What needs to be done >> Retype the entries exactly, keeping every line intact.

(Recorded data)
════════════════

Lemma holds_helo_line :
  sc_state c = Command -> command_token line ∈ helo_verbs ->
  holds (line_done (lines ++ [line])) t0 h c
    (r <~ pattempt (F := io_error) (handle_helo_prog config client line) ;;
     match r with Ok _ => pure (Ok true) | Err _ => unavailable_prog client end).
Proof.
  intros Hcmd Hhelo. apply holds_or_unavailable. eapply holds_mono; [|by apply holds_handle_helo].
  intros t1 h1 c1 [[]|e] Ht1; [|done].
  intros [(Hdom & -> & Hh1)|(domain & b & d' & greeting & response & Hdom & Hr & Hg & -> & Hd' & Hh1)].
  - eexists (down ++ ERROR_SYNTAX), up, got, d. apply proxy_in_dialogue; [done| |done..|exact Hh1].
    by apply spec_no_domain.
  - rewrite (helo_line_no_data line Hhelo) in *. cbn [andb] in *.
    eexists (down ++ response), line, (greeting ++ response), d'. split.
    + eapply dialogue_introduction; [exact Hd|by split|exact Hg|].
      unfold set_backend, set_domain. cbn. rewrite Hcmd. by apply spec_helo.
    + split; [exact Hd'|]. rewrite Hh1. unfold talk_say, talk_hear. cbn. by rewrite app_assoc.
Qed.

Lemma holds_command_line :
  sc_state c = Command -> command_token line ∉ helo_verbs -> command_token line ∈ forwarded_verbs ->
  holds (line_done (lines ++ [line])) t0 h c
    (r <~ pattempt (F := io_error) (forward_command_prog client line) ;;
     match r with
     | Ok _ => pure (Ok (negb (bool_decide (command_token line = B "QUIT"))))
     | Err _ => unavailable_prog client
     end).
Proof.
  intros Hcmd Hhelo Hfwd. apply holds_or_unavailable. eapply holds_mono; [|by apply holds_forward_command].
  intros t1 h1 c1 [[]|e] Ht1; [|done]. intros (b & response & Hbb & Hr & Hc1 & Hh1).
  assert (Hc : sc_backend c1 = sc_backend c /\ sc_domain c1 = sc_domain c) by (rewrite Hc1; by destruct (_ && _)).
  destruct Hc as [Hb1 Hd1].
  destruct (decide (command_token line = B "QUIT")) as [Hq|Hq].
  { rewrite bool_decide_eq_true_2 by done. eexists _, _. rewrite Hb1, Hbb. exact Hh1. }
  rewrite bool_decide_eq_false_2 by done. eexists (down ++ response), (up ++ line), (got ++ response), d.
  eapply relay_in_dialogue; [done|by intros [_ ?]| |exact Hbb|done|done|exact Hh1].
  rewrite Hc1. by eapply spec_command.
Qed.

End Line.

Lemma holds_handle_line config line lines down up got d c t0 h :
  smtp_dialogue lines down up got c -> backend_for c d t0 ->
  talks h ≡ₚ owned_talks (sc_backend c)
    (mkTalk None (lines ++ [line]) (GREETING ++ down) []) (mkTalk d [] up got) ->
  holds (line_done (lines ++ [line])) t0 h c (handle_line_prog config client line).
Proof.
  intros Hd Hb Hh. assert (Ho : session_owns c h) by by eexists _, _.
  apply (holds_reading _ is_data). intros t Ht.
  assert (Hbt : backend_for c d t) by by eapply backend_for_later.
  destruct (_ <? _); [by apply holds_unavailable|]. unfold is_data.
  case_bool_decide as Hs; [by eapply holds_body_line|].
  assert (Hcmd : sc_state c = Command) by by destruct (sc_state c).
  cbv zeta. case_bool_decide as Hhelo; [by eapply holds_helo_line|].
  case_bool_decide as Hfwd; [by eapply holds_command_line|].
  eapply holds_bind; [by apply holds_reply| |].
  2: { intros e t1 h1 c1 _ (-> & x & Hh1 & _). by eexists _, _. }
  intros [] t1 h1 c1 Ht1 (-> & x & Hh1 & ->).
  eexists (down ++ ERROR_UNKNOWN_COMMAND), up, got, d.
  eapply proxy_in_dialogue; [exact Hd|exact Hbt|done| |done..|exact Hh1]. by apply spec_unknown.
Qed.

Lemma holds_session_loop fuel config lines down up got d c t0 h :
  in_dialogue lines down up got d c t0 h ->
  holds (fun _ h c _ => session_owns c h) t0 h c (session_loop_prog fuel config client).
Proof.
  revert lines down up got d c t0 h.
  induction fuel as [|fuel IH]; intros lines down up got d c t0 h Hin; cbn [session_loop_prog];
    (eapply (holds_on (fun t => env_read_line t client) (EvReadLine client));
      [apply Hin|done..|by intros t r Ht Hk; eapply in_dialogue_known|]);
    cbn [talk_step]; (intros [[|a line]|e] t1 h1 Ht1 Hh1; [by eexists _, _| |by eexists _, _]);
    destruct Hin as (Hd & Hb & _);
    (eapply (holds_bind _ (line_done (lines ++ [a :: line])));
      [|intros [|] t2 h2 c2 _ Hl|by intros e t2 h2 c2 _ Hl]);
    try (apply holds_with_err; eapply holds_mono;
         [|eapply holds_handle_line; [exact Hd|by eapply backend_for_later|exact Hh1]];
         by intros t2 h2 c2 [[]|e] _); try exact Hl;
    destruct Hl as (down' & up' & got' & d' & Hl); [by eapply in_dialogue_owns|by eapply IH].
Qed.

Lemma holds_end_session {E} c t0 h :
  session_owns c h ->
  holds (fun _ h _ (r : result E unit) => is_ok r = true /\ h = []) t0 h c (end_session_prog client).
Proof.
  intros (x & y & Hh). unfold end_session_prog. apply (holds_reading _ sc_backend). intros t _.
  assert (Hnil : forall h', talks h' ≡ₚ [] -> h' = []).
  { intros h' Hn. symmetry in Hn. apply Permutation_nil in Hn. by destruct h'. }
  assert (Hend : forall h t, talks h ≡ₚ [(client, x)] ->
    holds (fun _ h _ (r : result E unit) => is_ok r = true /\ h = []) t h c (atom (io_close client))).
  { intros h1 t1 Hh1. eapply (holds_close _ _ _ _ (fun a => pure (Ok a))); [exact Hh1|].
    intros t2 h2 Hh2. split; [done|]. by apply Hnil. }
  destruct (sc_backend c) as [b|]; [|by apply Hend].
  eapply (holds_close _ _ _ _ (fun _ => atom (io_close client))); [by rewrite Hh, owned_backend|].
  intros t1 h1 Hh1. by apply Hend.
Qed.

════════════════

Response area >>
Lemma holds_helo_line :
  sc_state c = Command -> command_token line ∈ helo_verbs ->
  holds (line_done (lines ++ [line])) t0 h c
    (r <~ pattempt (F := io_error) (handle_helo_prog config client line) ;;
     match r with Ok _ => pure (Ok true) | Err _ => unavailable_prog client end).
Proof.
  intros Hcmd Hhelo. apply holds_or_unavailable. eapply holds_mono; [|by apply holds_handle_helo].
  intros t1 h1 c1 [[]|e] Ht1; [|done].
  intros [(Hdom & -> & Hh1)|(domain & b & d' & greeting & response & Hdom & Hr & Hg & -> & Hd' & Hh1)].
  - eexists (down ++ ERROR_SYNTAX), up, got, d. apply proxy_in_dialogue; [done| |done..|exact Hh1].
    by apply spec_no_domain.
  - rewrite (helo_line_no_data line Hhelo) in *. cbn [andb] in *.
    eexists (down ++ response), line, (greeting ++ response), d'. split.
    + eapply dialogue_introduction; [exact Hd|by split|exact Hg|].
      unfold set_backend, set_domain. cbn. rewrite Hcmd. by apply spec_helo.
    + split; [exact Hd'|]. rewrite Hh1. unfold talk_say, talk_hear. cbn. by rewrite app_assoc.
Qed.

Lemma holds_command_line :
  sc_state c = Command -> command_token line ∉ helo_verbs -> command_token line ∈ forwarded_verbs ->
  holds (line_done (lines ++ [line])) t0 h c
    (r <~ pattempt (F := io_error) (forward_command_prog client line) ;;
     match r with
     | Ok _ => pure (Ok (negb (bool_decide (command_token line = B "QUIT"))))
     | Err _ => unavailable_prog client
     end).
Proof.
  intros Hcmd Hhelo Hfwd. apply holds_or_unavailable. eapply holds_mono; [|by apply holds_forward_command].
  intros t1 h1 c1 [[]|e] Ht1; [|done]. intros (b & response & Hbb & Hr & Hc1 & Hh1).
  assert (Hc : sc_backend c1 = sc_backend c /\ sc_domain c1 = sc_domain c) by (rewrite Hc1; by destruct (_ && _)).
  destruct Hc as [Hb1 Hd1].
  destruct (decide (command_token line = B "QUIT")) as [Hq|Hq].
  { rewrite bool_decide_eq_true_2 by done. eexists _, _. rewrite Hb1, Hbb. exact Hh1. }
  rewrite bool_decide_eq_false_2 by done. eexists (down ++ response), (up ++ line), (got ++ response), d.
  eapply relay_in_dialogue; [done|by intros [_ ?]| |exact Hbb|done|done|exact Hh1].
  rewrite Hc1. by eapply spec_command.
Qed.

End Line.

Lemma holds_handle_line config line lines down up got d c t0 h :
  smtp_dialogue lines down up got c -> backend_for c d t0 ->
  talks h ≡ₚ owned_talks (sc_backend c)
    (mkTalk None (lines ++ [line]) (GREETING ++ down) []) (mkTalk d [] up got) ->
  holds (line_done (lines ++ [line])) t0 h c (handle_line_prog config client line).
Proof.
  intros Hd Hb Hh. assert (Ho : session_owns c h) by by eexists _, _.
  apply (holds_reading _ is_data). intros t Ht.
  assert (Hbt : backend_for c d t) by by eapply backend_for_later.
  destruct (_ <? _); [by apply holds_unavailable|]. unfold is_data.
  case_bool_decide as Hs; [by eapply holds_body_line|].
  assert (Hcmd : sc_state c = Command) by by destruct (sc_state c).
  cbv zeta. case_bool_decide as Hhelo; [by eapply holds_helo_line|].
  case_bool_decide as Hfwd; [by eapply holds_command_line|].
  eapply holds_bind; [by apply holds_reply| |].
  2: { intros e t1 h1 c1 _ (-> & x & Hh1 & _). by eexists _, _. }
  intros [] t1 h1 c1 Ht1 (-> & x & Hh1 & ->).
  eexists (down ++ ERROR_UNKNOWN_COMMAND), up, got, d.
  eapply proxy_in_dialogue; [exact Hd|exact Hbt|done| |done..|exact Hh1]. by apply spec_unknown.
Qed.

Lemma holds_session_loop fuel config lines down up got d c t0 h :
  in_dialogue lines down up got d c t0 h ->
  holds (fun _ h c _ => session_owns c h) t0 h c (session_loop_prog fuel config client).
Proof.
  revert lines down up got d c t0 h.
  induction fuel as [|fuel IH]; intros lines down up got d c t0 h Hin; cbn [session_loop_prog];
    (eapply (holds_on (fun t => env_read_line t client) (EvReadLine client));
      [apply Hin|done..|by intros t r Ht Hk; eapply in_dialogue_known|]);
    cbn [talk_step]; (intros [[|a line]|e] t1 h1 Ht1 Hh1; [by eexists _, _| |by eexists _, _]);
    destruct Hin as (Hd & Hb & _);
    (eapply (holds_bind _ (line_done (lines ++ [a :: line])));
      [|intros [|] t2 h2 c2 _ Hl|by intros e t2 h2 c2 _ Hl]);
    try (apply holds_with_err; eapply holds_mono;
         [|eapply holds_handle_line; [exact Hd|by eapply backend_for_later|exact Hh1]];
         by intros t2 h2 c2 [[]|e] _); try exact Hl;
    destruct Hl as (down' & up' & got' & d' & Hl); [by eapply in_dialogue_owns|by eapply IH].
Qed.

Lemma holds_end_session {E} c t0 h :
  session_owns c h ->
  holds (fun _ h _ (r : result E unit) => is_ok r = true /\ h = []) t0 h c (end_session_prog client).
Proof.
  intros (x & y & Hh). unfold end_session_prog. apply (holds_reading _ sc_backend). intros t _.
  assert (Hnil : forall h', talks h' ≡ₚ [] -> h' = []).
  { intros h' Hn. symmetry in Hn. apply Permutation_nil in Hn. by destruct h'. }
  assert (Hend : forall h t, talks h ≡ₚ [(client, x)] ->
    holds (fun _ h _ (r : result E unit) => is_ok r = true /\ h = []) t h c (atom (io_close client))).
  { intros h1 t1 Hh1. eapply (holds_close _ _ _ _ (fun a => pure (Ok a))); [exact Hh1|].
    intros t2 h2 Hh2. split; [done|]. by apply Hnil. }
  destruct (sc_backend c) as [b|]; [|by apply Hend].
  eapply (holds_close _ _ _ _ (fun _ => atom (io_close client))); [by rewrite Hh, owned_backend|].
  intros t1 h1 Hh1. by apply Hend.
Qed.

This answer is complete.